[Stored items]
────
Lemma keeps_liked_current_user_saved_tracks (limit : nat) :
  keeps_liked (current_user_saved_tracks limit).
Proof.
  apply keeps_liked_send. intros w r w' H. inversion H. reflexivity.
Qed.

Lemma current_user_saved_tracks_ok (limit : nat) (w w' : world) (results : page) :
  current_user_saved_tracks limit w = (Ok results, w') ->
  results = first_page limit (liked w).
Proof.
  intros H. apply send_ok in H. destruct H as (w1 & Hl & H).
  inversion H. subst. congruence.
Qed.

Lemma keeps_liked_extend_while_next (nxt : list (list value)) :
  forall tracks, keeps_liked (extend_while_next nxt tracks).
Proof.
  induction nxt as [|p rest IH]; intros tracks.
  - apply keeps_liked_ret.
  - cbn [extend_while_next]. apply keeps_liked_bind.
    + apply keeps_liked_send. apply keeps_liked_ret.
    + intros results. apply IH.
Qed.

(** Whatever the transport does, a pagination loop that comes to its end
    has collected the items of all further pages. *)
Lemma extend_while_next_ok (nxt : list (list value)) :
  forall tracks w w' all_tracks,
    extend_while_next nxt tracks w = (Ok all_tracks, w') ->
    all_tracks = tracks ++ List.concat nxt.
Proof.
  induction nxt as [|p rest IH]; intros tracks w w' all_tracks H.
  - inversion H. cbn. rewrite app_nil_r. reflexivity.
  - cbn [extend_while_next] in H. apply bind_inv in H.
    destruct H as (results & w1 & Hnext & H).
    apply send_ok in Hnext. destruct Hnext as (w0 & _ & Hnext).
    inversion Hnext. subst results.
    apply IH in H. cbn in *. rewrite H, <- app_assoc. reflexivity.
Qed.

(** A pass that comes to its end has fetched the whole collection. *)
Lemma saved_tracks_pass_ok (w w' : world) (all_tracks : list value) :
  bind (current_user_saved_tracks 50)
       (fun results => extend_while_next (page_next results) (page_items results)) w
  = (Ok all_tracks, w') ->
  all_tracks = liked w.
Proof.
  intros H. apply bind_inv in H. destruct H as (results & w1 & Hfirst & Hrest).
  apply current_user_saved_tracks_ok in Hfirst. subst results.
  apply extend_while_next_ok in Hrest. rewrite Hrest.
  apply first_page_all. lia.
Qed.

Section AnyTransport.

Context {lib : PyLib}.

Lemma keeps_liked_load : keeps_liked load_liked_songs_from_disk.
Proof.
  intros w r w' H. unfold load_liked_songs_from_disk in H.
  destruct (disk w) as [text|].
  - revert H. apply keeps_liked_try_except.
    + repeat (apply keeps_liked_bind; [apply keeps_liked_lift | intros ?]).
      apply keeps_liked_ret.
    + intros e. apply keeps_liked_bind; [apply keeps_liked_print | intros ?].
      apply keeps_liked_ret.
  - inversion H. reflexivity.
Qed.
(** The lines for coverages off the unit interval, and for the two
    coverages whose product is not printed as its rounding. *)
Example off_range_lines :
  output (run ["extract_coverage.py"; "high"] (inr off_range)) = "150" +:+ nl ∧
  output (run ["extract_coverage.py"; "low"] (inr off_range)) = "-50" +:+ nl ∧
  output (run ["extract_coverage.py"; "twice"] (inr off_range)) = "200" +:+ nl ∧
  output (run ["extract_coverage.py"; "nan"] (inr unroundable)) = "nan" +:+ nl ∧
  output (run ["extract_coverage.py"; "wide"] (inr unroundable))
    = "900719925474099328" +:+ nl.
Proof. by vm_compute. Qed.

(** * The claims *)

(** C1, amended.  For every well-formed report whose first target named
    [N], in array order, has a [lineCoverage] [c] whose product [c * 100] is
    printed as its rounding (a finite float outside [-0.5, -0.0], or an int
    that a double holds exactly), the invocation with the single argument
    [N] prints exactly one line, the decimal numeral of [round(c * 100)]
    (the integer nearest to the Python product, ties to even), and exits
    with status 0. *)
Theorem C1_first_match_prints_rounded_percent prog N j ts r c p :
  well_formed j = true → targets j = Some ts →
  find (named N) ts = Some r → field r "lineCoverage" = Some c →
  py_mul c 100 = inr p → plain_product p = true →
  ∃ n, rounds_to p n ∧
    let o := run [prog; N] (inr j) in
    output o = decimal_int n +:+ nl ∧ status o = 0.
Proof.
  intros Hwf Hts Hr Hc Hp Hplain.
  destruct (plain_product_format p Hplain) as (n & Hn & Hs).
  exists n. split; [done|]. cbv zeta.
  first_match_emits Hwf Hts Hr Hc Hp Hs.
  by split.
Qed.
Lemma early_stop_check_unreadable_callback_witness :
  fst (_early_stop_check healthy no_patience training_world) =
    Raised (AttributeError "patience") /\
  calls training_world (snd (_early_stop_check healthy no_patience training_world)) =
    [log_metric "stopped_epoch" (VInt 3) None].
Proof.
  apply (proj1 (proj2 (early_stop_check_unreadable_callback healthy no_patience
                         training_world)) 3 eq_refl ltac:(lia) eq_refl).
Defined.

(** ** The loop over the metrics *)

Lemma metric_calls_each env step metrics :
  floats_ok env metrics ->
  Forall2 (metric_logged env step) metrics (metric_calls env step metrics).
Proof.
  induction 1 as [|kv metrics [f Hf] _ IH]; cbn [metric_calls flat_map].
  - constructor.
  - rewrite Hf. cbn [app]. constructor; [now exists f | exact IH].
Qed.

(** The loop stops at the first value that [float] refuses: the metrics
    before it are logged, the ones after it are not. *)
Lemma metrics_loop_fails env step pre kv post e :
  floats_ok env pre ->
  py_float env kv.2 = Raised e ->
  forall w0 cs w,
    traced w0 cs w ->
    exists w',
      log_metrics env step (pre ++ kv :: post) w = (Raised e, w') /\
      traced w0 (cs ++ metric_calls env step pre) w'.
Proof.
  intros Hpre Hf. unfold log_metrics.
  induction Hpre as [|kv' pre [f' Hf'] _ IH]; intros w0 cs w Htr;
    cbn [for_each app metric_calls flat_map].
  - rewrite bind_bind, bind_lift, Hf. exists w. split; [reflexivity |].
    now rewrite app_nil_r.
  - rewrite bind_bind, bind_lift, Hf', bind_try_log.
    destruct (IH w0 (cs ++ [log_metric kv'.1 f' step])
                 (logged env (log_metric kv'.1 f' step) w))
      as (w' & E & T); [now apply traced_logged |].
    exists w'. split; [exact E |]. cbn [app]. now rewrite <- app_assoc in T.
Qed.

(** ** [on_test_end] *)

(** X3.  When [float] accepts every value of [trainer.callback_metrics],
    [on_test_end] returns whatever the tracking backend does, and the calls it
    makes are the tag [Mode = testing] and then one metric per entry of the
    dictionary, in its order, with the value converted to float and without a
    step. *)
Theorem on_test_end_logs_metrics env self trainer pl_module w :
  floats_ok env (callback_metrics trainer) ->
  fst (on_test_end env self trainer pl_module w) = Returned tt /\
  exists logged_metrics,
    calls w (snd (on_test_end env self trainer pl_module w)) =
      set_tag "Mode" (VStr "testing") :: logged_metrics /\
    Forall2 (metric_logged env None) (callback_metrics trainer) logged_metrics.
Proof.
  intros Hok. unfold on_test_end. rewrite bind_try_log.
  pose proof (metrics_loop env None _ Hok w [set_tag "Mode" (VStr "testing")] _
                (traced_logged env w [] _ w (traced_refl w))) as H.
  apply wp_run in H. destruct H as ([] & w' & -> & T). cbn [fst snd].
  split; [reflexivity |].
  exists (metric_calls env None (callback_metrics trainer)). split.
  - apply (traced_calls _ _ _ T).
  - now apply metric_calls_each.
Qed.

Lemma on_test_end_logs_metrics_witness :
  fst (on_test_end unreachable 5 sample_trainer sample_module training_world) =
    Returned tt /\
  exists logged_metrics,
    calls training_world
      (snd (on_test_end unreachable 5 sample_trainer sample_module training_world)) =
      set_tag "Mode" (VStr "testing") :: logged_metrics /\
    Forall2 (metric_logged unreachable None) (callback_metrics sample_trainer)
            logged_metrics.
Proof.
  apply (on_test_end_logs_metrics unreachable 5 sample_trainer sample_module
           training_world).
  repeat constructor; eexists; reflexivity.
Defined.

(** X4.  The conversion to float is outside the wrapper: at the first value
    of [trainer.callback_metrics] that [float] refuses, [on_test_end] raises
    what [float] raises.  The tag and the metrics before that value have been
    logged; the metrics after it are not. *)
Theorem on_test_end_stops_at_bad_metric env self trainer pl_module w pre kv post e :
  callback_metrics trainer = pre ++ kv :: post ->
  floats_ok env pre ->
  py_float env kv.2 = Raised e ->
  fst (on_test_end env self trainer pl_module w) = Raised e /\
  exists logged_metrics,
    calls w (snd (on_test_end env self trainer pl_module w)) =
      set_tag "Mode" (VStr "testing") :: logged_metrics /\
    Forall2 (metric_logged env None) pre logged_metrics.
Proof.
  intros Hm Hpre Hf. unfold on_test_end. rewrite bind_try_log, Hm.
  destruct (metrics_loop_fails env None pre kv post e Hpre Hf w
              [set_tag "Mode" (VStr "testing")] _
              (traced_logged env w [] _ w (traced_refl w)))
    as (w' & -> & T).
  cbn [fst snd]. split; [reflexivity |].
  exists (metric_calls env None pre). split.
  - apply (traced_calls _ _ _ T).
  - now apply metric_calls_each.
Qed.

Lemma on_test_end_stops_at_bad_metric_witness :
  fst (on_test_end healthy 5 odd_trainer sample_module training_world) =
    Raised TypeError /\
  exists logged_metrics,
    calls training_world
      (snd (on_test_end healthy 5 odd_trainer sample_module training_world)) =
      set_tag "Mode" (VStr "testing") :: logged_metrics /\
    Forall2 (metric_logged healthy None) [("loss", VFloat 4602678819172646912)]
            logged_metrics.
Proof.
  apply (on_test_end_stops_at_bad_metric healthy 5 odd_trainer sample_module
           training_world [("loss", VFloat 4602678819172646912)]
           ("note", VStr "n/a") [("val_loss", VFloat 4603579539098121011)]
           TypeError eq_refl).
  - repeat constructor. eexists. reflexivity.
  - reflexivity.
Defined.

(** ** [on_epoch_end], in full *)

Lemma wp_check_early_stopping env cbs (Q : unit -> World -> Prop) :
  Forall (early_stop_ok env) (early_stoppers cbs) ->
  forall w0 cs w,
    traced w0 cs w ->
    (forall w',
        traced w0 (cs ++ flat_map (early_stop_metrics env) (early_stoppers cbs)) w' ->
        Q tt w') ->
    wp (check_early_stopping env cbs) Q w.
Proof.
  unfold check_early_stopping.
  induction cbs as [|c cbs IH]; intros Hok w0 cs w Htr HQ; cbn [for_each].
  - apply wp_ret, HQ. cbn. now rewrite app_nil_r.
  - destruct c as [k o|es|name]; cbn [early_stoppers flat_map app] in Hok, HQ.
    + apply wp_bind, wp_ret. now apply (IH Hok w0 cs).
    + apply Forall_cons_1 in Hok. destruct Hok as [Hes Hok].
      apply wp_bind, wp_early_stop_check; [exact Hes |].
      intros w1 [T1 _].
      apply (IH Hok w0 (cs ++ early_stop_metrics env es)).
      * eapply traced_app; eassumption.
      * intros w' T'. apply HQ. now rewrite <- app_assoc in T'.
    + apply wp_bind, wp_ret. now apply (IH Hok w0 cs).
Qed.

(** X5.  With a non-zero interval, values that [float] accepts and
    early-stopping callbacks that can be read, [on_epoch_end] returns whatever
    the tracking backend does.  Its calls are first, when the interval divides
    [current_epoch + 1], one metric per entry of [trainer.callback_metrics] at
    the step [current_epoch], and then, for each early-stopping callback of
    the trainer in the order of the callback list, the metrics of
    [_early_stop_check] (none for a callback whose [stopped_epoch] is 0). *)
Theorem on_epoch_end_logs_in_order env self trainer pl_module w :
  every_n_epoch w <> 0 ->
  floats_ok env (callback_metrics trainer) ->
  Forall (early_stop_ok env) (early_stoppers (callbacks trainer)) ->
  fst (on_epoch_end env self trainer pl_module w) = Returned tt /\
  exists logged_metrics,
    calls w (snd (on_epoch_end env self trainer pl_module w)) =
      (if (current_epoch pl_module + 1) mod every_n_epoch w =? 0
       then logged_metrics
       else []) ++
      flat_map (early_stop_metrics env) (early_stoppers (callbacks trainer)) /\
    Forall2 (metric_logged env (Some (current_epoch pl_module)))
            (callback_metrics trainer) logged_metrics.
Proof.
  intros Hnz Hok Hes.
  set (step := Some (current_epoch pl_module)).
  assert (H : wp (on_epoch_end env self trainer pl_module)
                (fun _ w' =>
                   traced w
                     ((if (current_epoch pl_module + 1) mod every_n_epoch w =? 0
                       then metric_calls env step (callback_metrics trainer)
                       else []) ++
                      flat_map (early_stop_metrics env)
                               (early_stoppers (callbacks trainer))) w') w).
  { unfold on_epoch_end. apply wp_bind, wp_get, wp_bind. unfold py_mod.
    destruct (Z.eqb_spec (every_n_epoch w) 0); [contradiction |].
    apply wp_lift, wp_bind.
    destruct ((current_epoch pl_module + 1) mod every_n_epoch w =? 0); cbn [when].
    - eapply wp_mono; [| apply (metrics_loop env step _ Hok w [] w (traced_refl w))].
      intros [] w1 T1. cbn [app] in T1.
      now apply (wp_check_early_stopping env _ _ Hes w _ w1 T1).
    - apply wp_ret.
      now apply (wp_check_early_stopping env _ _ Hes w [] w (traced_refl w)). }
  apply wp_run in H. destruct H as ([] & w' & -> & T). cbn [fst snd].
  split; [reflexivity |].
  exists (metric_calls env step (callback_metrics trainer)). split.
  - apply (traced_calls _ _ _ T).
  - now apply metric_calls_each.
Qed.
────
EXERCISE DETAILS:
Copy only this part of the entries above: the line with "- inversion H. reflexivity.", the line with "(** * The claims *)", and the lines between, all exactly as written.

TASK OUTPUT:
  - inversion H. reflexivity.
Qed.
(** The lines for coverages off the unit interval, and for the two
    coverages whose product is not printed as its rounding. *)
Example off_range_lines :
  output (run ["extract_coverage.py"; "high"] (inr off_range)) = "150" +:+ nl ∧
  output (run ["extract_coverage.py"; "low"] (inr off_range)) = "-50" +:+ nl ∧
  output (run ["extract_coverage.py"; "twice"] (inr off_range)) = "200" +:+ nl ∧
  output (run ["extract_coverage.py"; "nan"] (inr unroundable)) = "nan" +:+ nl ∧
  output (run ["extract_coverage.py"; "wide"] (inr unroundable))
    = "900719925474099328" +:+ nl.
Proof. by vm_compute. Qed.

(** * The claims *)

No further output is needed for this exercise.